Text Recognition and Extraction In Images

Dharmaraj

In this post, I will show you how to extract text from an image using OpenCV and OCR. This process is simply called “Text Recognition” or “Text Detection”. So basically, as you can understand from the title, we will build a simple python program that will extract text for us. After the extraction, the program will also export the result into a text document. This way, we can keep a record of our results. We are going to see two methods which are Tesseract and EasyOCR.

OpenCV (Open-source computer vision) is a library of programming functions mainly aimed at real-time computer vision. OpenCV in python helps to process an image and apply various functions like resizing images, pixel manipulations, object detection, etc. In this article, we will learn how to use contours to detect the text in an image and save it to a text file.
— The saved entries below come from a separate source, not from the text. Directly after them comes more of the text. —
(** ** The senders *)

Lemma av_send n w : frames aview (send_packet n w).
Proof. av. Qed.
Lemma av_flush : frames aview wolfSSH_SendPacket.
Proof. av. Qed.
Lemma av_allowed msg st : frames aview (IsMessageAllowed msg st).
Proof.
  intros s. pose proof (IsMessageAllowed_frame msg st s) as F.
  destruct (IsMessageAllowed msg st s) as [[[]|e|] s']; try done; cbn [snd].
  - by destruct F as [->|(h & _ & _ & _ & ->)].
  - by destruct F as [->| ->].
Qed.
Hint Resolve av_send av_flush av_allowed : frames.
Lemma av_SendChannelData id d : frames aview (SendChannelData id d).
Proof. av. Qed.
Lemma av_SendChannelWindowAdjust id n : frames aview (SendChannelWindowAdjust id n).
Proof. av. Qed.
Hint Resolve av_SendChannelWindowAdjust : frames.
Lemma av_ChannelCreditWindow l n : frames aview (ChannelCreditWindow l n).
Proof. av. Qed.
Hint Resolve av_ChannelCreditWindow : frames.
Lemma av_credit_all l r : frames aview (credit_all l r).
Proof. revert r. induction l; intros r; cbn [credit_all]; av. Qed.
Hint Resolve av_credit_all : frames.
Lemma av_SendPendingChannelWindowAdjust : frames aview SendPendingChannelWindowAdjust.
Proof. av. Qed.
Hint Resolve av_SendPendingChannelWindowAdjust : frames.
Lemma av_SendChannelOpenSession l : frames aview (SendChannelOpenSession l).
Proof. av. Qed.
Lemma av_SendChannelOpenConf l : frames aview (SendChannelOpenConf l).
Proof. av. Qed.
Lemma av_SendChannelEof id : frames aview (SendChannelEof id).
Proof. av. Qed.
Lemma av_SendChannelExit id st : frames aview (SendChannelExit id st).
Proof. av. Qed.
Lemma av_SendChannelClose id : frames aview (SendChannelClose id).
Proof. av. Qed.
Lemma av_SendChannelSuccess id b : frames aview (SendChannelSuccess id b).
Proof. av. Qed.
Hint Resolve av_SendChannelOpenSession av_SendChannelOpenConf av_SendChannelEof av_SendChannelExit av_SendChannelClose
  av_SendChannelSuccess : frames.

(** ** The messages of the connection *)

Lemma av_string_alloc b len i : frames aview (string_alloc b len i).
Proof. av. Qed.
Hint Resolve av_string_alloc : frames.
Lemma av_DoGlobalRequestFwd b i w c : frames aview (DoGlobalRequestFwd b i w c).
Proof. av. Qed.
Hint Resolve av_DoGlobalRequestFwd : frames.
Lemma av_DoGlobalRequest b i : frames aview (DoGlobalRequest b i).
Proof. av. Qed.
Lemma av_DoChannelOpenConf b i : side = WOLFSSH_ENDPOINT_SERVER -> frames aview (DoChannelOpenConf b i).
Proof. intros Hs. av. Qed.
Lemma av_DoChannelOpenFail b i : frames aview (DoChannelOpenFail b i).
Proof. av. Qed.
Lemma av_DoChannelEof b i : frames aview (DoChannelEof b i).
Proof. av. Qed.
Lemma av_DoChannelClose b i : frames aview (DoChannelClose b i).
Proof. av. Qed.
Lemma av_DoChannelSuccess b i : frames aview (DoChannelSuccess b i).
Proof. av. Qed.
Lemma av_DoChannelFailure b i : frames aview (DoChannelFailure b i).
Proof. av. Qed.
Lemma av_DoChannelWindowAdjust b i : frames aview (DoChannelWindowAdjust b i).
Proof. av. Qed.
Lemma av_DoChannelData b i : frames aview (DoChannelData b i).
Proof. av. Qed.
Lemma av_DoChannelExtendedData b i : frames aview (DoChannelExtendedData b i).
Proof. av. Qed.
Hint Resolve av_DoGlobalRequest av_DoChannelOpenConf av_DoChannelOpenFail av_DoChannelEof av_DoChannelClose av_DoChannelSuccess
  av_DoChannelFailure av_DoChannelWindowAdjust av_DoChannelData av_DoChannelExtendedData : frames.

(** ** The messages that move the state of the client *)

(** No further on, at most back. *)
Definition calm (s s' : WOLFSSH) : Prop :=
  acceptState s' = acceptState s /\ auth s' = auth s /\ (clientState s' = clientState s \/ clientState s' < CLIENT_USERAUTH_DONE).
Definition calmly {A} (m : M A) : Prop := forall s, calm s (m s).2.

Lemma calm_trans s1 s2 s3 : calm s1 s2 -> calm s2 s3 -> calm s1 s3.
Proof. unfold calm. intros (-> & -> & H12) (-> & -> & H23). split; [done|]. split; [done|]. destruct H12, H23; first [left; congruence|right; lia]. Qed.
Lemma calm_aview s s' : aview s' = aview s -> calm s s'.
Proof. intros [= Ea Ec Eu]. split; [exact Ea|]. split; [exact Eu|by left]. Qed.
Lemma calmly_aview {A} (m : M A) : frames aview m -> calmly m.
Proof. intros Hm s. apply calm_aview, Hm. Qed.
Lemma calmly_bind {A B} (m : M A) (k : A -> M B) : calmly m -> (forall a, calmly (k a)) -> calmly (m ≫= k).
Proof.
  intros Hm Hk s. unfold mbind, ST_bind. specialize (Hm s). destruct (m s) as [[a|e|] s'] eqn:E; try done.
  eapply calm_trans; [exact Hm|apply Hk].
Qed.
Lemma calmly_code {A} (m : M A) : calmly m -> calmly (code m).
Proof. intros Hm s. specialize (Hm s). unfold code. by destruct (m s) as [[a|e|] s']. Qed.
Lemma calmly_attempt {A} (m : M A) : calmly m -> calmly (attempt m).
Proof. intros Hm s. specialize (Hm s). unfold attempt. by destruct (m s) as [[a|e|] s']. Qed.
Lemma calmly_back v : v < CLIENT_USERAUTH_DONE -> calmly (modify (fun s => s <| clientState := v |>)).
Proof. intros Hv s. split; [done|]. split; [done|]. by right. Qed.

Ltac calm_step :=
  lazymatch goal with
  | |- calmly (_ ≫= _) => apply calmly_bind; [|intros ?]
  | |- calmly (code _) => apply calmly_code
  | |- calmly (attempt _) => apply calmly_attempt
  | |- calmly (modify (fun s => s <| clientState := _ |>)) => apply calmly_back; done
  | |- calmly (match ?x with _ => _ end) => destruct x
  | |- calmly ?m => first [solve [apply calmly_aview; av] | let h := head_of m in unfold h]
  end.

Lemma av_on_hash {A} (m : ST bytes A) : frames aview (on_hash m).
Proof. unfold on_hash. frames_step; [av|]. intros s. by destruct (m _). Qed.
Lemma av_with_rng {A} (f : bytes -> wc A * bytes) : frames aview (with_rng f).
Proof. intros s. unfold with_rng, call. destruct (f _) as [[a|e] g]; [done|]. cbn. by destruct (e =? 0). Qed.
Lemma av_for_each {A} (l : list A) f : (forall x, frames aview (f x)) -> frames aview (for_each l f).
Proof. intros Hf. induction l; cbn [for_each]; av. Qed.
Lemma av_or_else {A} (m : M A) e : frames aview m -> frames aview (or_else m e).
Proof. intros Hm. unfold or_else. av. Qed.
Lemma av_finally {A} (m : M A) c : frames aview m -> frames aview c -> frames aview (finally m c).
Proof. intros Hm Hc. unfold finally. av. Qed.
Hint Resolve av_on_hash av_with_rng av_for_each av_or_else av_finally : frames.
Hint Resolve rest_flush_loop : frames.
Lemma av_highwater sd : frames aview (HighwaterCheck sd).
Proof. apply aview_of_rest, rest_highwater_check. Qed.
Lemma av_SendPacketFlush : frames aview SendPacketFlush.
Proof. av. Qed.
Hint Resolve av_highwater av_SendPacketFlush : frames.
Lemma av_SendKexInit : frames aview SendKexInit.
Proof. av. Qed.
Hint Resolve av_SendKexInit : frames.
Lemma calm_DoServiceRequest b n : calmly (DoServiceRequest b n).
Proof. repeat calm_step. Qed.
Lemma calm_DoKexInit b n : calmly (DoKexInit b n).
Proof. repeat calm_step. Qed.
Hint Resolve rest_SignH rest_trad_sign : frames.
Lemma calm_DoKexDhInit b n : calmly (DoKexDhInit b n).
Proof. repeat calm_step. Qed.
OCR is formerly known as Optical Character Recognition which is revolutionary for the digital world nowadays. OCR is a complete process under which the images/documents which are present in a digital world are processed and from the text are being processed out as normal editable text.

Tesseract is an open-source text recognition (OCR) Engine. It can be used directly, or (for programmers) using an API to extract printed text from images. It can be used with the existing layout analysis to recognize text within a large document, or it can be used in conjunction with an external text detector to recognize text from an image of a single text line.

You can install the python wrapper for tesseract after this using pip. After installed tesseract does not forget to edit the “path” environment variable and add the tesseract

$ pip install pytesseract

import cv2
import pytesseract
#Tesseract path
pytesseract.pytesseract.tesseract_cmd = r’C:\Program Files\Tesseract-OCR\tesseract.exe’
# read image
img = cv2.imread(‘demo.jpg’)
# configurations
config = (‘-l eng — oem 1 — psm 3’)
# pytessercat
text = pytesseract.image_to_string(img, config=config)
print(text)

Above program will show the results of the image and we used tesseract without preprocessing so accuracy will be very low. We must do preprocess then apply tesseract.

Preprocessing and Detection

To avoid all the ways your tesseract output accuracy can drop, you need to make sure the image is appropriately pre-processed. This includes rescaling, binarization, noise removal, etc.

import cv2
import pytesseract
pytesseract.pytesseract.tesseract_cmd = r’C:\Program Files\Tesseract-OCR\tesseract.exe’
#read image
img = cv2.imread(‘happy.jpg’)
# get grayscale image
gray = cv2.cvtColor(img, cv2.COLOR_BGR2GRAY)
#noise removal
noise=cv2.medianBlur(gray,3)
# thresholding# converting it to binary image by Thresholding
# this step is require if you have colored image because if you skip this part
# then tesseract won’t able to detect text correctly and this will give incorrect #result
thresh = cv2.threshold(noise, 0, 255, cv2.THRESH_BINARY | cv2.THRESH_OTSU)[1]
#Configuration
config = (‘-l eng — oem 3 — psm 3’)
# pytessercat
text = pytesseract.image_to_string(thresh,config=config)
print(text)

HAPPINESS IS
enjoying the little things
in life.

EasyOCR is built with Python and Pytorch deep learning library, having a GPU could speed up the whole process of detection. The detection part is using the CRAFT algorithm and the Recognition model is CNN. It is composed of 3 main components, feature extraction (we are currently using Resnet), sequence labeling (LSTM), and decoding (CTC). EasyOCR doesn’t have many software dependencies, it can directly be used with its API.

EasyOCR is a Pytorch library so before install EasyOCR should have to install Pytorch and then install EasyOCR using the following cmd.

$ pip install easyocr

import pandas as pd
import easyocr
img = cv2.imread(‘happy.jpg’)
gray = cv2.cvtColor(img, cv2.COLOR_BGR2GRAY)
noise=cv2.medianBlur(gray,3)
thresh = cv2.threshold(noise, 0, 255, cv2.THRESH_BINARY | cv2.THRESH_OTSU)[1]
reader = easyocr.Reader([‘en’])
result = reader.readtext(img,paragraph=”False”)
df=pd.DataFrame(result)
print(df[1])

HAPPINESS IS enjoying the little things in life.

Tesseract and EasyOCR both are perfect for scanning clean documents and comes with high accuracy. I would say that both are good go-to tools if your task is scanning books, pdf, and printed text on a clean white background. Particularly Tesseract works well for scanned print documents, whereas EasyOCR works well for extracting texts in general scenes / random pictures.